→ **Required action**
Please report each line of the data below that contains "context".

Start of Recorded data

(** The entries after [Ack]: exactly the covered entries of the acknowledged space are gone, and
    of the others only the fast-retransmit mark can have changed. *)
Lemma Rtx_Ack_entries cap s cid largest ranges now ft tt :
  cap ≤ 2 ^ 63 → rtx_inv cap s →
  rtx_inv cap (Rtx_Ack iter s cid largest ranges now ft tt).2 ∧
  ∀ k, rb_entries (Rtx_Ack iter s cid largest ranges now ft tt).2 !! k =
    if decide (Rtx_KeyCid k = cid ∧ ack_range_has ranges (Rtx_KeySeq k) = true) then None
    else (λ e, if rtx_fast_candidate cid largest now ft tt k e
               then rtx_set_mark largest e else e) <$> rb_entries s !! k.
Proof.
  intros Hcap Hinv. unfold Rtx_Ack.
  destruct (fold_release cap cid now (rtx_acked iter cid ranges (rb_entries s)) (0, 0, s))
    as [H1 H2]; [done|done|apply Forall_forall; intros k Hk; apply elem_of_rtx_acked in Hk; tauto|].
  destruct (fold_left _ _ _) as [[rtt lk] s1]. cbn [snd] in *.
  pose proof (fast_scan_spec cid largest now ft tt (rb_entries s1)) as Hscan.
  destruct (rtx_fast_scan _ _ _ _ _ _ _) as [cands m']. cbn [snd rb_entries] in *. split.
  - apply inv_update; [done|]. intros k. rewrite Hscan.
    destruct (rb_entries s1 !! k) as [e|]; [|reflexivity].
    cbn [fmap option_fmap option_map]. by destruct (rtx_fast_candidate _ _ _ _ _ _ _).
  - intros k. rewrite Hscan, H2. repeat case_decide; try done.
    + exfalso. apply elem_of_rtx_acked in H. tauto.
    + assert (rb_entries s !! k = None) as ->; [|done].
      apply eq_None_not_Some. intros Hs. apply H. apply elem_of_rtx_acked. tauto.
Qed.
(** The erasing loop: the core and the counters of the other spaces survive every step. *)
Lemma erase_fold cap cid l s :
  cap ≤ 2 ^ 63 → NoDup l.*1 → (∀ k e, (k, e) ∈ l → rb_entries s !! k = Some e) →
  rtx_core cap s → (∀ c, c ≠ cid → cid_ok s c) →
  let s' := fold_left (rtx_erase_step cid) l s in
  rtx_core cap s' ∧ (∀ c, c ≠ cid → cid_ok s' c) ∧ rb_cid_bytes s' = rb_cid_bytes s ∧
  ∀ k, rb_entries s' !! k = if decide (k ∈ l.*1 ∧ Rtx_KeyCid k = cid) then None else rb_entries s !! k.
Proof.
  intros Hcap. revert s. induction l as [|[k0 e0] l IH]; intros s Hnd Hl Hcore Hok; cbn [fold_left].
  { do 3 (split; [done|]). intros k. case_decide as H; [|done].
    destruct H as [H _]. by apply not_elem_of_nil in H. }
  rewrite fmap_cons in *. apply NoDup_cons in Hnd as [Hk0 Hnd].
  assert (rb_entries s !! k0 = Some e0) as He0 by (apply Hl, elem_of_cons; by left).
  assert (∀ k e, (k, e) ∈ l → k ≠ k0) as Hne.
  { intros k e Hin ->. apply Hk0, list_elem_of_fmap. by exists (k0, e). }
  assert (rtx_erase_step cid s (k0, e0) =
    if Rtx_KeyCid k0 =? cid
    then mkRtxBuffer (erase_order k0 (rb_order s)) (delete k0 (rb_entries s)) (rb_cid_bytes s)
           (rb_bytes s -[64] rtx_size (re_length e0))
    else s) as -> by done.
  destruct (Rtx_KeyCid k0 =? cid) eqn:Ec; bool_props.
  - match goal with |- context [fold_left _ l ?s1] => destruct (IH s1) as (H1&H2&H3&H4) end; [done| | | |].
    + intros k e Hin. cbn [rb_entries]. rewrite lookup_delete_ne by (intros ->; by eapply Hne).
      apply Hl, elem_of_cons. by right.
    + by apply core_drop.
    + intros c Hc. specialize (Hok c Hc). unfold cid_ok, Rtx_CidBytes in *. cbn [rb_cid_bytes rb_entries].
      rewrite Hok, fmap_delete, (map_sum_delete (cid_test c) _ k0 (re_length e0)).
      * unfold cid_test at 1. rewrite (proj2 (Z.eqb_neq (Rtx_KeyCid k0) c)) by congruence. lia.
      * by rewrite lookup_fmap, He0.
    + do 3 (split; [done|]). intros k. rewrite H4. cbn [rb_entries].
      destruct (decide (k = k0)) as [->|Hk].
      * rewrite lookup_delete_eq. rewrite decide_False by tauto.
        rewrite decide_True; [done|]. split; [apply elem_of_cons; by left|done].
      * rewrite lookup_delete_ne by done. assert (k ∈ k0 :: l.*1 ↔ k ∈ l.*1) by (rewrite elem_of_cons; tauto).
        by repeat case_decide; try tauto.
  - destruct (IH s) as (H1&H2&H3&H4); [done| |done|done|].
    + intros k e Hin. apply Hl, elem_of_cons. by right.
    + do 3 (split; [done|]). intros k. rewrite H4.
      assert (k ∈ k0 :: l.*1 ↔ k = k0 ∨ k ∈ l.*1) by (rewrite elem_of_cons; tauto).
      repeat case_decide; try tauto. by destruct (decide (k = k0)) as [->|]; tauto.
Qed.

Lemma EraseCid_spec cap s cid :
  cap ≤ 2 ^ 63 → rtx_inv cap s →
  rtx_inv cap (Rtx_EraseCid iter s cid) ∧
  ∀ k, rb_entries (Rtx_EraseCid iter s cid) !! k =
    if decide (Rtx_KeyCid k = cid) then None else rb_entries s !! k.
Proof.
  intros Hcap [Hcore Hok]. unfold Rtx_EraseCid.
  match goal with |- context [fold_left _ ?l ?s1] =>
    destruct (erase_fold cap cid l s1) as (H1&H2&H3&H4) end.
  - done.
  - apply NoDup_iter_keys.
  - intros k e. apply elem_of_iter.
  - destruct Hcore. by split.
  - intros c Hc. specialize (Hok c). unfold cid_ok, Rtx_CidBytes in *. cbn [rb_cid_bytes rb_entries].
    by rewrite lookup_delete_ne by done.
  - assert (∀ k, rb_entries (fold_left (rtx_erase_step cid) (iter (rb_entries s))
        (mkRtxBuffer (rb_order s) (rb_entries s) (delete cid (rb_cid_bytes s)) (rb_bytes s))) !! k =
      if decide (Rtx_KeyCid k = cid) then None else rb_entries s !! k) as Hk.
    { intros k. rewrite H4. cbn [rb_entries]. repeat case_decide; try tauto.
      apply eq_None_not_Some. intros [e He]. apply H. split; [|done].
      apply list_elem_of_fmap. exists (k, e). split; [done|]. by apply elem_of_iter. }
    split; [|done]. split; [done|]. intros c. destruct (decide (c = cid)) as [->|Hc]; [|by apply H2].
    unfold cid_ok, Rtx_CidBytes. rewrite H3. cbn [rb_cid_bytes]. rewrite lookup_delete_eq.
    symmetry. apply map_sum_zero. intros k Hs. unfold cid_test. apply Z.eqb_neq. intros Hck.
    rewrite lookup_fmap, Hk, decide_True in Hs by done. by destruct Hs.
Qed.

(** ** Sequences of calls *)

Inductive RtxOp :=
  | OpTrack (cid seq : Z) (buffer : list Z) (length now byte_cap link : Z)
  | OpAck (cid largest : Z) (ranges : list MuxAckRange) (now fast_threshold fast_time_threshold : Z)
  | OpMarkRetransmitted (key now link : Z)
  | OpTakeLinkInflight (link : Z)
  | OpEraseCid (cid : Z)
  | OpClear.

Definition rtx_step (s : MuxRetransmitBuffer) (op : RtxOp) : unit * MuxRetransmitBuffer :=
  ((), match op with
       | OpTrack cid seq buffer len now byte_cap link => (Rtx_Track s cid seq buffer len now byte_cap link).2
       | OpAck cid largest ranges now ft ftt => (Rtx_Ack iter s cid largest ranges now ft ftt).2
       | OpMarkRetransmitted key now link => Rtx_MarkRetransmitted s key now link
       | OpTakeLinkInflight link => (Rtx_TakeLinkInflight s link).2
       | OpEraseCid cid => Rtx_EraseCid iter s cid
       | OpClear => Rtx_Clear
       end).

(** The arguments are of their C++ types, and [Track] is given a byte cap within [cap]. *)
Definition rtx_op_ok (cap : Z) (op : RtxOp) : Prop :=
  match op with
  | OpTrack cid seq _ len _ byte_cap _ =>
      is_uint 32 cid ∧ is_uint 32 seq ∧ 0 ≤ len < 2 ^ 31 ∧ 0 < byte_cap ≤ cap
  | _ => True
  end.

Lemma inv_clear cap : 0 ≤ cap → rtx_inv cap Rtx_Clear.
Proof.
  intros Hcap. unfold Rtx_Clear. split.
  - split; cbn [rb_order rb_entries rb_bytes].
    + constructor.
    + intros k. rewrite lookup_empty. split; [by intros ?%not_elem_of_nil|by intros [??]].
    + apply map_Forall_empty.
    + by rewrite fmap_empty, map_sum_empty.
    + done.
  - intros c. unfold cid_ok, Rtx_CidBytes. cbn [rb_cid_bytes rb_entries].
    by rewrite lookup_empty, fmap_empty, map_sum_empty.
Qed.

End of Recorded data

→ **Worked solution**
  - match goal with |- context [fold_left _ l ?s1] => destruct (IH s1) as (H1&H2&H3&H4) end; [done| | | |].
  match goal with |- context [fold_left _ ?l ?s1] =>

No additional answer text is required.